Stretta di mano Biden-Putin: al via l’incontro a Ginevra

Iniziato il vertice in Svizzera. Il presidente Usa: "Sempre meglio incontrarsi di persona". Il numero uno del Cremlino: "Spero in incontro produttivo"

Ginevra blindata per il vertice Usa-Russa con centinaia di poliziotti e soldati che hanno isolato molte strade principali della città. I cani addestrati sono stati portati a pattugliare le barricate di cemento, filo spinato e recinzioni metalliche mobili, bloccando i passanti che speravano d’intravedere il convoglio di Putin, prima di quello di Biden. Alte grate di metallo sono state piazzate attorno al centro di Ginevra, con agenti armati con giubbotti antiproiettile e auricolari disposti ogni pochi metri. Gli elicotteri si sono alzati nel cielo e le motovedette della polizia sono state dispiegate lungo il lago.

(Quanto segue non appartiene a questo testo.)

Lemma closure_gate_open auth id p d : closure_gate auth id p d = Ok None ->
  (milestones_satisfy_closure p = true \/ has_closure_evidence p d = true) /\
  (auth = true -> exists a, a ∈ dk_approvals d /\ is_entity "poam" (poam_key id) a = true /\ ap_state a = "approved").
Proof.
  unfold closure_gate. destruct (negb (milestones_satisfy_closure p) && negb (has_closure_evidence p d)) eqn:E; [done|]. intros H. split.
  - destruct (milestones_satisfy_closure p); [by left|]. destruct (has_closure_evidence p d); [by right|done].
  - intros ->. cbn [negb] in H. destruct (entity_state _ _ _) as [s|] eqn:Es; [|done]. cbn [res_bind] in H. case_bool_decide as Hs; [|done]. subst s. by apply entity_state_approved.
Qed.

Lemma risk_gate_open auth owner due id why d : risk_accepted_gate auth owner due id why d = Ok None ->
  owner <> None /\ due <> None /\ is_blank (or_none why) = false /\
  (auth = true -> exists i a, id = Some i /\ a ∈ dk_approvals d /\ is_entity "poam" (pretty i) a = true /\ ap_state a = "approved").
Proof.
  unfold risk_accepted_gate. case_bool_decide as Ho; [done|]. case_bool_decide as Hd; [done|]. cbn [orb]. destruct (is_blank _); [done|]. intros H.
  split_and!; [done..|]. intros ->. cbn [negb] in H. destruct id as [i|]; [|done]. destruct (entity_state _ _ _) as [s|] eqn:Es; [|done]. cbn [res_bind] in H.
  case_bool_decide as Hs; [|done]. subst s. destruct (entity_state_approved _ _ Es) as (a & ? & ? & ?). by exists i, a.
Qed.

Lemma given_not_none {A} (new old : option A) : old <> None -> given new old <> None.
Proof. by destruct new. Qed.

Lemma row_change_id auth d p p' : row_change auth d p p' -> pm_id p' = pm_id p.
Proof. by destruct 1. Qed.

Lemma row_change_accepted auth d p p' : row_change auth d p p' -> acceptance_ok auth d p -> acceptance_ok auth d p'.
Proof.
  intros Hc Hp. destruct Hc as [u Hs Hg|today Hg|l]; [|intros E; done|exact Hp].
  unfold acceptance_ok in *. cbn [apply_poam_update pm_status pm_details pm_due_on pm_acceptance_rationale pm_id given_details pd_owner_user_id]. intros Est.
  unfold update_gate in Hg. destruct (blanks_rationale u p) eqn:Hb; [done|].
  assert (Hl : poam_leaves_risk_accepted (pm_status p) (default (pm_status p) (pu_status u)) = false) by (unfold poam_leaves_risk_accepted; rewrite Est; apply andb_false_r).
  rewrite Hl.
  destruct (pu_status u) as [s|] eqn:Eu; cbn [default] in Est.
  - assert (s = "risk_accepted") as -> by exact Est.
    rewrite (bool_decide_eq_false_2 (Some "risk_accepted" = Some "closed")), (bool_decide_eq_true_2 (Some "risk_accepted" = Some "risk_accepted")) in Hg by done.
    cbn [andb] in Hg. case_bool_decide as Hold; cbn [negb andb] in Hg.
    + destruct (Hp Hold) as (H1 & H2 & H3 & H4). split_and!; [by apply given_not_none..| |exact H4].
      unfold blanks_rationale in Hb. destruct (pu_acceptance_rationale u) as [r|]; cbn [given]; [|done]. rewrite Eu in Hb. cbn [default or_none] in *.
      rewrite (bool_decide_eq_true_2 ("risk_accepted" = "risk_accepted")), andb_true_r in Hb by done. done.
    + apply risk_gate_open in Hg as (H1 & H2 & H3 & H4). split_and!; [done..|]. intros Ha. destruct (H4 Ha) as (i & a & [= <-] & ?). by exists a.
  - destruct (Hp Est) as (H1 & H2 & H3 & H4). split_and!; [by apply given_not_none..| |exact H4].
    unfold blanks_rationale in Hb. destruct (pu_acceptance_rationale u) as [r|]; cbn [given]; [|done]. rewrite Eu, Est in Hb. cbn [default or_none] in *.
    rewrite (bool_decide_eq_true_2 ("risk_accepted" = "risk_accepted")), andb_true_r in Hb by done. done.
Qed.
(* ===== verification/Risks.v ===== *)
(** The risk register and audit findings ([src/src/ccf/api/routes/risks.py],
    [governance/risk.py] and the findings of [api/routes/grc.py]): scoring, the acceptance
    gate, alerts and mitigation tasks, and the promotion of a finding to a POA&M or a risk.

    The tables are those of [Poams] with the risks, the findings and the engagements'
    organizations. A task's description that is null reads as empty. *)

From S2P Require Import Sla Scanners Systems.
From S2P Require Export Poams.
From S2P Require Import SignIn.

Local Open Scope string_scope.
Local Open Scope Z_scope.

(** ** Scoring ([governance/risk.py]) *)

Definition LEVEL_SCORE : list (string * Z) := [("low", 1); ("moderate", 3); ("high", 5)].
Definition RESIDUAL_FACTOR : list (string * float) :=
  [("mitigate", truediv 4 10); ("transfer", truediv 5 10); ("avoid", truediv 1 10); ("accept", fl_of_Z 1)].
Definition band (score : option Z) : string :=
  match score with
  | None => "unknown"
  | Some s => if s =? 0 then "unknown" else if s <=? 4 then "low" else if s <=? 9 then "moderate" else if s <=? 15 then "high" else "critical"
  end.
Definition level_of (o : option string) : option Z := dget (lower (or_empty o)) LEVEL_SCORE.
Definition compute_scores (likelihood impact treatment : option string) : option Z * option Z :=
  match level_of likelihood, level_of impact with
  | Some lk, Some im =>
      let inherent := lk * im in
      let factor := default (fl_of_Z 1) (dget (lower (or_empty treatment)) RESIDUAL_FACTOR) in
      (Some inherent, Some (Z.max 1 (round0 (fl_mul (fl_of_Z inherent) factor))))
  | _, _ => (None, None)
  end.

(** ** Tables *)

Record Risk := {
  rk_id : Z; rk_system_id : option Z; rk_title : string; rk_description : option string; rk_category : option string; rk_source : option string;
  rk_source_ref : option string; rk_likelihood : option string; rk_impact : option string; rk_treatment : option string; rk_status : string;
  rk_inherent_score : option Z; rk_residual_score : option Z; rk_owner_user_id : option Z; rk_next_review_on : option Z; rk_control_id : option Z;
  rk_vendor_id : option Z; rk_created_at : Z }.
Record AuditFinding := {
  af_id : Z; af_engagement_id : Z; af_title : string; af_severity : string; af_status : string; af_description : option string;
  af_management_response : option string; af_closure_evidence : option string; af_system_id : option Z; af_organization_id : option Z;
  af_poam_id : option Z; af_risk_id : option Z }.
(** Engagements with their organization. *)
Record Register := { rg_desk : Desk; rg_risks : list Risk; rg_findings : list AuditFinding; rg_engagements : list (Z * option Z) }.
Definition put_desk (d : Desk) (g : Register) : Register := {| rg_desk := d; rg_risks := rg_risks g; rg_findings := rg_findings g; rg_engagements := rg_engagements g |}.
Definition put_risks (l : list Risk) (g : Register) : Register := {| rg_desk := rg_desk g; rg_risks := l; rg_findings := rg_findings g; rg_engagements := rg_engagements g |}.
Definition put_findings (l : list AuditFinding) (g : Register) : Register :=
  {| rg_desk := rg_desk g; rg_risks := rg_risks g; rg_findings := l; rg_engagements := rg_engagements g |}.
Definition rg_db (g : Register) : Db := desk_db (rg_desk g).
Definition put_rg_db (db : Db) (g : Register) : Register := put_desk (put_db db (rg_desk g)) g.
Definition rg_id (g : Register) : Z * Register := let '(i, db) := next_id (rg_db g) in (i, put_rg_db db g).

Definition rreply (A : Type) : Type := res (Response + A) * Register.
Definition rdenied {A} (status : Z) (detail : string) (g : Register) : rreply A := (Ok (inl (HTTPException status detail)), g).
Definition rguarded {A} (x : gate_result) (g : Register) (k : rreply A) : rreply A :=
  match x with Err e => (Err e, g) | Ok (Some r) => (Ok (inl r), g) | Ok None => k end.

(** ** Bodies *)

Definition LEVEL : list string := ["low"; "moderate"; "high"].
Definition TREATMENT : list string := ["mitigate"; "transfer"; "accept"; "avoid"].
Definition STATUS : list string := ["open"; "mitigated"; "accepted"; "closed"].
Definition HIGH_RESIDUAL : Z := 15.
(** What a body may set; the fields of a risk's rating and of its bookkeeping. *)
Record RiskBody := {
  rb_title : option string; rb_description : option string; rb_category : option string; rb_source : option string; rb_likelihood : option string;
  rb_impact : option string; rb_treatment : option string; rb_status : option string; rb_owner_user_id : option Z; rb_next_review_on : option Z;
  rb_control_id : option Z; rb_vendor_id : option Z }.
Definition body_valid (b : RiskBody) : bool :=
  matches_opt LEVEL (rb_likelihood b) && matches_opt LEVEL (rb_impact b) && matches_opt TREATMENT (rb_treatment b) && matches_opt STATUS (rb_status b).

Definition rescore (r : Risk) : Risk :=
  let s := compute_scores (rk_likelihood r) (rk_impact r) (rk_treatment r) in
  {| rk_id := rk_id r; rk_system_id := rk_system_id r; rk_title := rk_title r; rk_description := rk_description r; rk_category := rk_category r;
     rk_source := rk_source r; rk_source_ref := rk_source_ref r; rk_likelihood := rk_likelihood r; rk_impact := rk_impact r; rk_treatment := rk_treatment r;
     rk_status := rk_status r; rk_inherent_score := s.1; rk_residual_score := s.2; rk_owner_user_id := rk_owner_user_id r; rk_next_review_on := rk_next_review_on r;
     rk_control_id := rk_control_id r; rk_vendor_id := rk_vendor_id r; rk_created_at := rk_created_at r |}.
Definition apply_risk_body (b : RiskBody) (r : Risk) : Risk :=
  {| rk_id := rk_id r; rk_system_id := rk_system_id r; rk_title := default (rk_title r) (rb_title b); rk_description := given (rb_description b) (rk_description r);
     rk_category := given (rb_category b) (rk_category r); rk_source := given (rb_source b) (rk_source r); rk_source_ref := rk_source_ref r;
     rk_likelihood := given (rb_likelihood b) (rk_likelihood r); rk_impact := given (rb_impact b) (rk_impact r); rk_treatment := given (rb_treatment b) (rk_treatment r);
     rk_status := default (rk_status r) (rb_status b); rk_inherent_score := rk_inherent_score r; rk_residual_score := rk_residual_score r;
     rk_owner_user_id := given (rb_owner_user_id b) (rk_owner_user_id r); rk_next_review_on := given (rb_next_review_on b) (rk_next_review_on r);
     rk_control_id := given (rb_control_id b) (rk_control_id r); rk_vendor_id := given (rb_vendor_id b) (rk_vendor_id r); rk_created_at := rk_created_at r |}.
(** A row not written yet: open, unrated. *)
Definition blank_risk (i : Z) (system_id : option Z) (title : string) (now : Z) : Risk :=
  {| rk_id := i; rk_system_id := system_id; rk_title := title; rk_description := None; rk_category := None; rk_source := None; rk_source_ref := None;
     rk_likelihood := None; rk_impact := None; rk_treatment := None; rk_status := "open"; rk_inherent_score := None; rk_residual_score := None;
     rk_owner_user_id := None; rk_next_review_on := None; rk_control_id := None; rk_vendor_id := None; rk_created_at := now |}.

(** ** The record shown *)

Definition risk_out (approval_state : option string) (r : Risk) : Risk * string * option string := (r, band (rk_residual_score r), approval_state).
Definition risk_view : Type := Risk * string * option string.
Definition risk_shown (r : Risk) (g : Register) : rreply risk_view :=
  match entity_state "risk" (pretty (rk_id r)) (dk_approvals (rg_desk g)) with Ok s => (Ok (inr (risk_out (Some s) r)), g) | Err x => (Err x, g) end.

(** ** Reach and gates *)

Definition in_systems (caller : Principal) (system_id : option Z) (g : Register) : bool :=
  match system_id with Some s => own_system caller s (rg_desk g) | None => true end.
Definition require_risk (caller : Principal) (rid : Z) (g : Register) : res (Response + Risk) :=
  let! row := scalar_one_or_none (List.filter (fun r => rk_id r =? rid) (rg_risks g)) in
  Ok (match row with
      | Some r => if in_systems caller (rk_system_id r) g then inr r else inl (HTTPException 404 "risk not found")
      | None => inl (HTTPException 404 "risk not found")
      end).
Definition with_risk {A} (caller : Principal) (rid : Z) (g : Register) (k : Risk -> rreply A) : rreply A :=
  match require_risk caller rid g with Err x => (Err x, g) | Ok (inl r) => (Ok (inl r), g) | Ok (inr r) => k r end.
Definition owned_until (owner_user_id next_review_on : option Z) : bool := negb (bool_decide (owner_user_id = None)) && negb (bool_decide (next_review_on = None)).
Definition acceptance_gate (auth_enabled : bool) (owner_user_id next_review_on : option Z) (rid : Z) (g : Register) : gate_result :=
  if negb (owned_until owner_user_id next_review_on) then
    Ok (Some (HTTPException 409 "risk acceptance requires an owner (owner_user_id) and an expiration/next_review_on date"))
  else if negb auth_enabled then Ok None else
  let! state := entity_state "risk" (pretty rid) (dk_approvals (rg_desk g)) in
  Ok (if bool_decide (state = "approved") then None
      else Some (HTTPException 409 "risk acceptance requires an approved authorizing-official review (submit for approval, then have an AO/admin approve it)")).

Una stretta di mano fra il presidente Usa Joe Biden e il presidente russo Vladimir Putin sul patio di Villa La Grange ha dato il via al vertice tra i due leader. Al  centro, fra Biden e Putin, il presidente svizzero Guy Parmelin. Subito dopo la stretta di mano, i presidenti sono entrati all’interno dell’edificio per l’avvio dei colloqui.

“È sempre meglio incontrarsi faccia a faccia“. Lo ha detto Biden a Putin, all’inizio dell’incontro. Il leader del Cremlino, dal canto suo, ha detto all’inquilino della Casa Bianca che spera che sarà un incontro “produttivo”.